License: MIT License

Shell 0.17% C++ 0.65% Python 97.49% Lua 0.13% Cuda 1.17% Cython 0.41%

naus's Introduction

Non-Autoregressive Unsupervised Summarizer (NAUS)

This repo contains the code for our ACL 2022 paper Learning Non-Autoregressive Models from Search for Unsupervised Sentence Summarization.

Additional Results: Supervised Summarization

Table1. Model performance on the Gigaword headline generation test dataset in the supervised setting
    Models Parameters Row # Rouge-1 Rouge-2 Rouge-L Avg Rouge Len
 NAG-BERT        0.2     1   29.05   12.69   27.52     23.09 6.2
       0.3     2   30.05   13.80   28.87     24.24 6.6
       0.4     3   30.47   13.58   28.81     24.29 6.7
       0.5     4   30.41   13.53   28.63     24.19 6.7
       0.6     5   30.61   13.55   28.97     24.38 6.8
       0.7     6   30.30   13.59   28.67     24.19 6.8
       0.8     7   30.21   13.05   28.59     23.95 6.8
       0.9     8   30.57   13.64   28.99     24.40 6.8
 NAUS+LC       0.23     9   33.73   13.26   31.68     26.22 6.4
      0.24    10   34.56   14.10   32.45     27.04 6.8

Environment setup

The scripts are developed with Anaconda python 3.8, and the working environment can be configured with the following commands.

git clone https://github.com/MANGA-UOFA/NAUS
cd NAUS
conda create -n NAUS_MANGA python=3.8

conda activate NAUS_MANGA

pip install gdown
pip install git+https://github.com/tagucci/pythonrouge.git
conda install pytorch cudatoolkit=10.2 -c pytorch

git clone --recursive https://github.com/parlance/ctcdecode.git
cd ctcdecode && pip install .
cd ..
rm -rf ctcdecode

pip install -e.

Data downloading

The search-based summaries on the Gigaword dataset and pre-trained model weights can be found in this publically available Google drive folder, which can be automatically downloaded and organized with the following commands. If the downloading script doesn't work properly, download and unzip the data manually.

chmod +x download_data.sh
./download_data.sh

Preprocess

Execute the following command to preprocess the data.

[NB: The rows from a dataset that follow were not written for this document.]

(** [ReactorLog].  [Pid] is an [int]; [RID], [TID] and [Line] are [uint64];
    [Elapse] holds the elapsed [Duration] in nanoseconds, which the source
    stores converted to seconds as a [float64]; [st] is a [time.Time];
    [w] and [buff] are the contents of the [strings.Builder] and of the
    [bytes.Buffer]; [logStream] is [None] for a nil interface.  The embedded
    mutex serialises the public methods and has no content of its own. *)
Record ReactorLog := mkReactorLog {
  Host : string;
  Label : string;
  Pid : Z;
  RID : Z;
  TID : Z;
  Line : Z;
  Output : string;
  Status : string;
  Error : string;
  Elapse : Z;
  Timestamp : Z;
  st : Z;
  w : list byte;
  logStream : option LogStream;
  initialized : bool;
  buff : list byte
}.

(** What [json.Marshal(rl)] serialises: the exported fields. *)
Record LogRecord := mkLogRecord {
  rec_Host : string;
  rec_Label : string;
  rec_Pid : Z;
  rec_RID : Z;
  rec_TID : Z;
  rec_Line : Z;
  rec_Output : string;
  rec_Status : string;
  rec_Error : string;
  rec_Elapse : Z;
  rec_Timestamp : Z
}.

(** One run of [printJSON]: the record it serialised, and the stream the
    bytes were handed to ([None]: the log stream was nil and nothing was
    sent). *)
Record Emitted := mkEmitted {
  record : LogRecord;
  sent : option LogStream
}.

(** Field assignments. *)
Definition set_Host (v : string) (rl : ReactorLog) : ReactorLog :=
  let 'mkReactorLog _ x_Label x_Pid x_RID x_TID x_Line x_Output x_Status
       x_Error x_Elapse x_Timestamp x_st x_w x_logStream x_initialized x_buff := rl in
  mkReactorLog v x_Label x_Pid x_RID x_TID x_Line x_Output x_Status
    x_Error x_Elapse x_Timestamp x_st x_w x_logStream x_initialized x_buff.
Definition set_Label (v : string) (rl : ReactorLog) : ReactorLog :=
  let 'mkReactorLog x_Host _ x_Pid x_RID x_TID x_Line x_Output x_Status
       x_Error x_Elapse x_Timestamp x_st x_w x_logStream x_initialized x_buff := rl in
  mkReactorLog x_Host v x_Pid x_RID x_TID x_Line x_Output x_Status
    x_Error x_Elapse x_Timestamp x_st x_w x_logStream x_initialized x_buff.
Definition set_Pid (v : Z) (rl : ReactorLog) : ReactorLog :=
  let 'mkReactorLog x_Host x_Label _ x_RID x_TID x_Line x_Output x_Status
       x_Error x_Elapse x_Timestamp x_st x_w x_logStream x_initialized x_buff := rl in
  mkReactorLog x_Host x_Label v x_RID x_TID x_Line x_Output x_Status
    x_Error x_Elapse x_Timestamp x_st x_w x_logStream x_initialized x_buff.
Definition set_RID (v : Z) (rl : ReactorLog) : ReactorLog :=
  let 'mkReactorLog x_Host x_Label x_Pid _ x_TID x_Line x_Output x_Status
       x_Error x_Elapse x_Timestamp x_st x_w x_logStream x_initialized x_buff := rl in
  mkReactorLog x_Host x_Label x_Pid v x_TID x_Line x_Output x_Status
    x_Error x_Elapse x_Timestamp x_st x_w x_logStream x_initialized x_buff.
Definition set_TID (v : Z) (rl : ReactorLog) : ReactorLog :=
  let 'mkReactorLog x_Host x_Label x_Pid x_RID _ x_Line x_Output x_Status
       x_Error x_Elapse x_Timestamp x_st x_w x_logStream x_initialized x_buff := rl in
  mkReactorLog x_Host x_Label x_Pid x_RID v x_Line x_Output x_Status
    x_Error x_Elapse x_Timestamp x_st x_w x_logStream x_initialized x_buff.
Definition set_Line (v : Z) (rl : ReactorLog) : ReactorLog :=
  let 'mkReactorLog x_Host x_Label x_Pid x_RID x_TID _ x_Output x_Status
       x_Error x_Elapse x_Timestamp x_st x_w x_logStream x_initialized x_buff := rl in
  mkReactorLog x_Host x_Label x_Pid x_RID x_TID v x_Output x_Status
    x_Error x_Elapse x_Timestamp x_st x_w x_logStream x_initialized x_buff.
Definition set_Output (v : string) (rl : ReactorLog) : ReactorLog :=
  let 'mkReactorLog x_Host x_Label x_Pid x_RID x_TID x_Line _ x_Status
       x_Error x_Elapse x_Timestamp x_st x_w x_logStream x_initialized x_buff := rl in
  mkReactorLog x_Host x_Label x_Pid x_RID x_TID x_Line v x_Status
    x_Error x_Elapse x_Timestamp x_st x_w x_logStream x_initialized x_buff.
Definition set_Status (v : string) (rl : ReactorLog) : ReactorLog :=
  let 'mkReactorLog x_Host x_Label x_Pid x_RID x_TID x_Line x_Output _
       x_Error x_Elapse x_Timestamp x_st x_w x_logStream x_initialized x_buff := rl in
  mkReactorLog x_Host x_Label x_Pid x_RID x_TID x_Line x_Output v
    x_Error x_Elapse x_Timestamp x_st x_w x_logStream x_initialized x_buff.
Definition set_Error (v : string) (rl : ReactorLog) : ReactorLog :=
  let 'mkReactorLog x_Host x_Label x_Pid x_RID x_TID x_Line x_Output x_Status
       _ x_Elapse x_Timestamp x_st x_w x_logStream x_initialized x_buff := rl in
  mkReactorLog x_Host x_Label x_Pid x_RID x_TID x_Line x_Output x_Status
    v x_Elapse x_Timestamp x_st x_w x_logStream x_initialized x_buff.
Definition set_Elapse (v : Z) (rl : ReactorLog) : ReactorLog :=
  let 'mkReactorLog x_Host x_Label x_Pid x_RID x_TID x_Line x_Output x_Status
       x_Error _ x_Timestamp x_st x_w x_logStream x_initialized x_buff := rl in
  mkReactorLog x_Host x_Label x_Pid x_RID x_TID x_Line x_Output x_Status
    x_Error v x_Timestamp x_st x_w x_logStream x_initialized x_buff.
Definition set_Timestamp (v : Z) (rl : ReactorLog) : ReactorLog :=
  let 'mkReactorLog x_Host x_Label x_Pid x_RID x_TID x_Line x_Output x_Status
       x_Error x_Elapse _ x_st x_w x_logStream x_initialized x_buff := rl in
  mkReactorLog x_Host x_Label x_Pid x_RID x_TID x_Line x_Output x_Status
    x_Error x_Elapse v x_st x_w x_logStream x_initialized x_buff.
Definition set_st (v : Z) (rl : ReactorLog) : ReactorLog :=
  let 'mkReactorLog x_Host x_Label x_Pid x_RID x_TID x_Line x_Output x_Status
       x_Error x_Elapse x_Timestamp _ x_w x_logStream x_initialized x_buff := rl in
  mkReactorLog x_Host x_Label x_Pid x_RID x_TID x_Line x_Output x_Status
    x_Error x_Elapse x_Timestamp v x_w x_logStream x_initialized x_buff.
Definition set_w (v : list byte) (rl : ReactorLog) : ReactorLog :=
  let 'mkReactorLog x_Host x_Label x_Pid x_RID x_TID x_Line x_Output x_Status
       x_Error x_Elapse x_Timestamp x_st _ x_logStream x_initialized x_buff := rl in
  mkReactorLog x_Host x_Label x_Pid x_RID x_TID x_Line x_Output x_Status
    x_Error x_Elapse x_Timestamp x_st v x_logStream x_initialized x_buff.
Definition set_logStream (v : option LogStream) (rl : ReactorLog) : ReactorLog :=
  let 'mkReactorLog x_Host x_Label x_Pid x_RID x_TID x_Line x_Output x_Status
       x_Error x_Elapse x_Timestamp x_st x_w _ x_initialized x_buff := rl in
  mkReactorLog x_Host x_Label x_Pid x_RID x_TID x_Line x_Output x_Status
    x_Error x_Elapse x_Timestamp x_st x_w v x_initialized x_buff.
Definition set_initialized (v : bool) (rl : ReactorLog) : ReactorLog :=
  let 'mkReactorLog x_Host x_Label x_Pid x_RID x_TID x_Line x_Output x_Status
       x_Error x_Elapse x_Timestamp x_st x_w x_logStream _ x_buff := rl in
  mkReactorLog x_Host x_Label x_Pid x_RID x_TID x_Line x_Output x_Status
    x_Error x_Elapse x_Timestamp x_st x_w x_logStream v x_buff.
Definition set_buff (v : list byte) (rl : ReactorLog) : ReactorLog :=
  let 'mkReactorLog x_Host x_Label x_Pid x_RID x_TID x_Line x_Output x_Status
       x_Error x_Elapse x_Timestamp x_st x_w x_logStream x_initialized _ := rl in
  mkReactorLog x_Host x_Label x_Pid x_RID x_TID x_Line x_Output x_Status
    x_Error x_Elapse x_Timestamp x_st x_w x_logStream x_initialized v.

chmod +x preprocess_giga.sh
./preprocess_giga.sh

Model training

Our training script is train.py. We introduce some of its important training parameters, other parameters can be found here.

data_source: (Required) Directory to the pre-processed training data (e.g., data-bin/gigaword_10).

arch: (Required) Model Architecture. This must be set to nat_encoder_only_ctc.

task: (Required) The task we are training for. This must be set to summarization.

best-checkpoint-metric: (Required) Criteria to save the best checkpoint. This can be set to either rouge or loss (we used rouge).

criterion: (Required) Criteria for training loss calculation. This must be set to summarization_ctc.

max-valid-steps: (Optional) Maximum steps during validation. e.g., 100. Limiting this number avoids time-consuming validation on a large validation dataset.

batch-size-valid (Optional) Batch size during validation. e.g., 5. Set this parameter to 1 if you want to test the unparallel inference efficiency.

decoding_algorithm: (Optional) Decoding algorithm of model output (logits) sequence. This can be set to ctc_greedy_decoding, ctc_beam_search and ctc_beam_search_length_control.

truncate_summary: (Optional) Whether to truncate the generated summaries. This parameter is valid when decoding_algorithm is set to ctc_greedy_decoding or ctc_beam_search.

desired_length: (Optional) Desired (maximum) length of the output summary. If decoding_algorithm is set to ctc_greedy_decoding or ctc_beam_search and truncate_summary is True, the model will truncate longer summaries to the desired_length. When decoding_algorithm is ctc_beam_search_length_control, the model's decoding strategy depends on the parameter force_length, which will be explained in the next paragraph.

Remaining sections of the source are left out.